Author: Mark Barakat
Co-authors:
Abstract
Purpose:In eyes with severe non-proliferative diabetic retinopathy (NPDR), anti-VEGF therapy by repeated intravitreal injections has been demonstrated to improve DR severity scores and reduce the development of vision threatening complications. In order to maintain optimal anatomic outcomes, however, multiple injections appear to be required resulting in a high treatment burden. RGX-314 is a gene therapy that utilizes an AAV8 vector to deliver a transgene for a soluble anti-VEGF fab designed to provide continuous anti-VEGF therapy following a single treatment. ALTITUDE is evaluating RGX-314 delivered into the suprachoroidal space (SCS) through an in-office procedure.
Setting/Venue:
This Phase II, multi-center, open-label, randomized, controlled, dose-escalation study of RGX-314 is being conducted at eighteen clinical retina practices in the United States.
Methods:
ALTITUDE is evaluating the efficacy, safety and tolerability of suprachoroidal delivery of RGX-314 using the SCS Microinjector® in patients with a DR diagnosis of moderately severe or severe nonproliferative DR (NPDR) or mild proliferative DR (PDR). 20 patients in Cohort 1 were randomized to receive RGX-314 at a dose level of 2.5x1011 genomic copies per eye (GC/eye) versus observational control at a 3:1 ratio. Cohort 2 includes 20 patients randomized to receive RGX-314 at an increased dose level of 5x1011 GC/eye versus observational control at a 3:1 ratio. Cohort 3 is evaluating RGX-314 at the same dose level as Cohort 2 in 20 patients who are neutralizing antibody (NAb) positive. Patients do not receive prophylactic immune suppressive corticosteroid therapy before or after receiving RGX-314. The primary outcome is the proportion of eyes with 2-step improvement in DR severity scale score (DRSS) at 48 weeks. Secondary outcomes include safety, and development and intervention of DR-related complications.
Results:
As of January 18, 2022, RGX-314 was well tolerated in 15 patients in Cohort 1. Two unrelated serious adverse events were reported, both of which were considered not drug-related. One case of mild episcleritis resolved with topical corticosteroids, and no intraocular inflammation was observed among Cohort 1 patients dosed with RGX-314. Common ocular treatment emergent adverse events in the study eye through six months were not considered drug-related and were predominantly mild, and included conjunctival hemorrhage and conjunctival hyperemia. 7 of the 15 patients (47%) demonstrated a 2-step or greater improvement in DRSS score from baseline at six months, compared to 0 of the 5 patients (0%) in the observational control group.
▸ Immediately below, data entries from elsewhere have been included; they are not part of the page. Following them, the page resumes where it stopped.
(* ===== verification/OrchestratorClock.v ===== *)
(** When the orchestrator commits: every handler reads the clock once before a
    commit, and states that reading to the commit boundary as the time of the
    commit. *)

From S2P Require Import Prelude GoLib Runs Json Errors Contracts Approval Task TaskProps Project ProjectWf Specs EventStore EventStoreProps Capability CapabilityProps Effects Orchestrator OrchestratorTasks OrchestratorPlans OrchestratorGoals OrchestratorLogic OrchestratorStore OrchestratorSafety OrchestratorHandlers.

Module OrchestratorClock.
Import EventStore Effects Orchestrator OrchestratorTasks OrchestratorPlans OrchestratorGoals OrchestratorLogic OrchestratorStore OrchestratorSafety OrchestratorHandlers.

(** The boundary accepted facts with the latest reading of the clock. *)
Definition timed (K : knowledge) (q : TransactionRequest) : Prop :=
  exists v K', K = SawValidate v true :: K' /\ last_clock K' = Some (Capability.Val.CommitAt v).

(** A part of a handler, step by step: it neither reads the clock nor commits. *)
Ltac quiet_step :=
  lazymatch goal with
  | |- quiet (mbind _ _) => apply quiet_mbind; [|intros ?]
  | |- quiet (bind _ _) => apply quiet_bind; [|intros ?]
  | |- quiet (ret _) => exact I
  | |- quiet (fail _) => exact I
  | |- quiet (Ret _) => exact I
  | |- quiet (lift _ _) => exact I
  | |- quiet (some_or _ ?o) => destruct o; exact I
  | |- quiet (if ?c then _ else _) => destruct c
  | |- quiet (match ?x with _ => _ end) => destruct x
  | |- quiet (load _ _ _) => intros [?|?]; exact I
  | |- quiet (list_projections _ _ _) => intros [?|?]; exact I
  | |- quiet (lookup_ _ _ _ _) => intros [?|?]; exact I
  | |- quiet newRecordUUIDv7 => intros [?|]; exact I
  end.
Ltac quiet_tac := repeat (quiet_step || (progress cbv zeta)).

Section Clock.
Context (jcs_Transform : string -> option string) (sha256_Sum256 : string -> list Z).
Context `{codec : Codec}.
Context (s : Service).
Context (strings_ToLower : string -> string) (url_Parse : string -> option Specs.URL).
Notation anything := (fun (_ : knowledge) _ => True).
Notation mustDigest := (mustDigest jcs_Transform sha256_Sum256).
Notation newEvent := (newEvent jcs_Transform sha256_Sum256).
Notation encodeTaskTransition := (encodeTaskTransition jcs_Transform sha256_Sum256).
Notation encodeProjectTransition := (encodeProjectTransition jcs_Transform sha256_Sum256).

(** ** The parts of the handlers *)
Lemma newEvent_quiet T P ty id ety v at_ payload d : quiet (newEvent T P ty id ety v at_ payload d).
Proof. unfold Orchestrator.newEvent, Orchestrator.mustDigest. quiet_tac. Qed.
Lemma encode_task_quiet T P id v ev d : quiet (encodeTaskTransition T P id v ev d).
Proof. unfold Orchestrator.encodeTaskTransition. quiet_tac. apply newEvent_quiet. Qed.
Lemma encode_project_quiet T P v ev d : quiet (encodeProjectTransition T P v ev d).
Proof. unfold Orchestrator.encodeProjectTransition. quiet_tac. apply newEvent_quiet. Qed.

Lemma load_dependent_quiet request id : quiet (load_dependent request id).
Proof. unfold load_dependent, decodeTask. quiet_tac. Qed.
Lemma transition_task_quiet request id t c d :
  quiet (transition_task jcs_Transform sha256_Sum256 request id t c d).
Proof. unfold transition_task. quiet_tac. apply encode_task_quiet. Qed.
Lemma block_quiet request at_ d ids : quiet (block_dependents jcs_Transform sha256_Sum256 request at_ d ids).
Proof.
  induction ids; cbn [block_dependents]; quiet_tac;
    auto using load_dependent_quiet, transition_task_quiet.
Qed.
Lemma unblock_quiet request at_ d ids : quiet (unblock_dependents jcs_Transform sha256_Sum256 request at_ d ids).
Proof.
  induction ids; cbn [unblock_dependents]; quiet_tac;
    auto using load_dependent_quiet, transition_task_quiet.
Qed.
Lemma Tasks_quiet T P : quiet (Tasks s T P).
Proof.
  unfold Tasks. quiet_tac. match goal with |- quiet (decode_tasks _ _ ?l) => induction l end;
    cbn [decode_tasks]; unfold decodeTask; quiet_tac; done.
Qed.
Lemma ready_quiet request audited at_ d :
  quiet (readyAuditedDependents jcs_Transform sha256_Sum256 s request audited at_ d).
Proof.
  unfold readyAuditedDependents. quiet_tac; [apply Tasks_quiet|].
  match goal with |- quiet (ready_dependents _ _ _ _ _ _ ?l) => induction l end;
    cbn [ready_dependents]; quiet_tac; auto using transition_task_quiet.
Qed.
Lemma summary_quiet request p passed at_ d :
  quiet (coreSummaryTransition jcs_Transform sha256_Sum256 s request p passed at_ d).
Proof.
  unfold coreSummaryTransition, summary_command. quiet_tac; auto using Tasks_quiet, encode_project_quiet.
Qed.
Lemma consequences_quiet request p current c ev d :
  quiet (task_consequences jcs_Transform sha256_Sum256 s request p current c ev d).
Proof.
  unfold task_consequences. quiet_tac; auto using block_quiet, unblock_quiet, ready_quiet, summary_quiet.
Qed.

Lemma finalize_quiet c : quiet (finalizeGoalCommand c).
Proof. unfold finalizeGoalCommand, identified. quiet_tac. Qed.
Lemma goal_write_quiet request ty id ety v at_ content d :
  quiet (goal_write jcs_Transform sha256_Sum256 request ty id ety v at_ content d).
Proof. unfold goal_write. quiet_tac. apply newEvent_quiet. Qed.
Lemma status_quiet request goal status by_ at_ d :
  quiet (goalSpecStatusTransition jcs_Transform sha256_Sum256 strings_ToLower url_Parse request goal status by_ at_ d).
Proof. unfold goalSpecStatusTransition. quiet_tac; apply goal_write_quiet. Qed.
Lemma related_quiet request current c d :
  quiet (goalRelatedTransitions jcs_Transform sha256_Sum256 strings_ToLower url_Parse request current c d).
Proof.
  unfold goalRelatedTransitions, store_message, propose_spec. quiet_tac;
    auto using goal_write_quiet, status_quiet.
Qed.
Lemma supersede_quiet request at_ d ids :
  quiet (supersede_tasks jcs_Transform sha256_Sum256 request at_ d ids).
Proof.
  induction ids; cbn [supersede_tasks]; unfold decodeTask; quiet_tac; auto using encode_task_quiet.
Qed.

Lemma queue_quiet request deps at_ d l :
  quiet (queue_tasks jcs_Transform sha256_Sum256 request deps at_ d l).
Proof.
  induction l; cbn [queue_tasks]; unfold queue_task, decodeTask; quiet_tac; auto using encode_task_quiet.
Qed.
Lemma publish_quiet request deps at_ d l :
  quiet (publish_tasks jcs_Transform sha256_Sum256 request deps at_ d l).
Proof.
  induction l; cbn [publish_tasks]; unfold publish_task, decodeTask; quiet_tac; auto using encode_task_quiet.
Qed.

(** ** The handlers *)
(** After the boundary, the commit. *)
Lemma timed_commit v K (q : TransactionRequest) (Q : knowledge -> TransactionResult -> Prop) :
  last_clock K = Some (Capability.Val.CommitAt v) -> (forall K' r, Q K' r) ->
  spec timed (execute q) (SawValidate v true :: K) Q.
Proof. intros Hc HQ. apply spec_execute; [by exists v, K|auto]. Qed.

(** A quiet part keeps the reading. *)
Ltac hush H :=
  spec_step; apply quiet_spec; [by auto using H|]; intros ? ? ?.
Ltac finish :=
  spec_step; apply validate_spec; intros ? -> _; repeat spec_step;
  apply timed_commit; [cbn in *; unfold UTC in *; congruence|by intros; repeat spec_step].

Lemma handleTaskOnce_timed request K :
  wp timed (handleTaskOnce jcs_Transform sha256_Sum256 s request) K anything.
Proof.
  apply spec_any.
  unfold handleTaskOnce, validateRequest, TaskParameterDigest, Orchestrator.commandDigest.
  do 8 spec_step. do 2 spec_step. destruct r as [prior|]; [repeat spec_step; done|].
  spec_step. apply load_project_for_spec. intros K1 q p _ _ _.
  spec_step. apply load_current_spec. intros K2 current _ _ _.
  do 4 spec_step. hush encode_task_quiet. hush consequences_quiet.
  unfold commit_task, validateTaskCommit. finish.
Qed.

Lemma HandleTask_timed request rounds K :
  wp timed (HandleTask jcs_Transform sha256_Sum256 s rounds request) K anything.
Proof.
  revert K. induction rounds as [|rounds IH]; intros K; cbn [HandleTask]; apply wp_bind;
    (eapply wp_mono; [|apply handleTaskOnce_timed]); intros K1 [outcome|e] _; cbn; try done;
    apply wp_bind, retry_spec; intros K2 b _; destruct b; cbn; try done; apply IH.
Qed.

Lemma HandleProject_timed request K :
  wp timed (HandleProject jcs_Transform sha256_Sum256 strings_ToLower url_Parse s request) K anything.
Proof.
  apply spec_any. unfold HandleProject, validateRequest, ProjectDigest, Orchestrator.commandDigest.
  cbv zeta. repeat spec_step. destruct r as [prior|]; [repeat spec_step; done|].
  spec_step. apply load_project_current_spec. intros K1 current _ _ _.
  do 2 spec_step. spec_step.
  eapply (quiet_spec_and _ _ _ (fun _ c => Project.Cmd.At c = UTC t)); [apply finalize_quiet|by apply finalize_spec|].
  intros K2 command Hat HK2. do 3 spec_step. apply quiet_spec; [apply encode_project_quiet|]. intros ? ? ?.
  hush related_quiet. spec_step. apply quiet_spec; [destruct (retires_tasks _); [apply supersede_quiet|exact I]|].
  intros ? ? ?. unfold validateProjectCommit. finish.
Qed.

Lemma QueuePlanTasks_timed request K :
  wp timed (QueuePlanTasks jcs_Transform sha256_Sum256 s request) K anything.
Proof.
  apply spec_any. unfold QueuePlanTasks, validateQueuePlanTasksRequest, validateRequest,
    Orchestrator.commandDigest. cbv zeta.
  repeat spec_step. destruct r as [prior|]; [unfold decodeQueuePlanTasksResult; repeat spec_step; done|].
  spec_step. apply (load_project_spec jcs_Transform sha256_Sum256). intros K1 q p _ _ _ _.
  do 3 spec_step. hush queue_quiet. do 2 spec_step. unfold validatePlanningTasksCommit, decodeQueuePlanTasksResult. finish.
Qed.

Lemma PublishPlan_timed request K :
  wp timed (PublishPlan jcs_Transform sha256_Sum256 s request) K anything.
Proof.
  apply spec_any. unfold PublishPlan, validatePublishPlanRequest, validateRequest,
    Orchestrator.commandDigest. cbv zeta.
  repeat spec_step. destruct r as [prior|]; [unfold decodePublishPlanResult; repeat spec_step; done|].
  spec_step. apply (load_project_spec jcs_Transform sha256_Sum256). intros K1 q p _ _ _ _.
  do 4 spec_step. hush encode_project_quiet. hush publish_quiet. do 2 spec_step.
  unfold validatePlanCommit, decodePublishPlanResult. finish.
Qed.
End Clock.
End OrchestratorClock.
In the 7 patients who had NPDR (DRSS 47-53) at baseline, 4 patients (57%) demonstrated a 2-step or greater improvement at six months.
Conclusions:
RGX-314 has the potential to provide sustained clinical outcomes in the treatment of diabetic retinopathy with a one-time treatment administered in-office. This treatment could deliver advantages over conventional treatments that may require repeated, life-long intraocular injections to prevent disease progression.
Financial Disclosures:
Speakers’ Bureau/Consultant/Research for Adverum Biotech, Alcon, Allegro, Allergan, Alimera, Annexon, Bausch and Lomb, Clearside Biomedical, EyePoint Pharma, Kodiak Sciences, Gemini Therapeutics, Genentech, Graybug, Gyroscope Therapeutics, Novartis, Palatin Technologies, Ocular Therapeutix, Regeneron, RegenxBio, ReNeuron, Ribomic, Stealth Biotherapeutics, Unity Biotechnology. Equity holder in Oxurion, NeuBase.